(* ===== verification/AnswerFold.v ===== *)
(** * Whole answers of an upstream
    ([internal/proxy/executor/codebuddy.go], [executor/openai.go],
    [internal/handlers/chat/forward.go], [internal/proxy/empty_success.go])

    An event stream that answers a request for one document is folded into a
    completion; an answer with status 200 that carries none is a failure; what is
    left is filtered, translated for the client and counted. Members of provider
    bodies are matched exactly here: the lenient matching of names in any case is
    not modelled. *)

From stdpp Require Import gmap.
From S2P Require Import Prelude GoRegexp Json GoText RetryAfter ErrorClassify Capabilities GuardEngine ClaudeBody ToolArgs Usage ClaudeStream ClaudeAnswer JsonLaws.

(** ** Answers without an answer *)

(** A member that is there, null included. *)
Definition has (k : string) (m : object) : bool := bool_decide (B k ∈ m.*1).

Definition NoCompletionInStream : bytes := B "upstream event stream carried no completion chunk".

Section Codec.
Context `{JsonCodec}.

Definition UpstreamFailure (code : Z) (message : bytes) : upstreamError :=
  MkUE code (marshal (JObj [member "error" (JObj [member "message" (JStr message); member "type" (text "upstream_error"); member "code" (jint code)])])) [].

################

▶ WHAT YOU ARE ASKED TO DO: In the listing, find every line containing the word "that" and list it.

▶ SOLUTION:
    An event stream that answers a request for one document is folded into a
    completion; an answer with status 200 that carries none is a failure; what is
(** A member that is there, null included. *)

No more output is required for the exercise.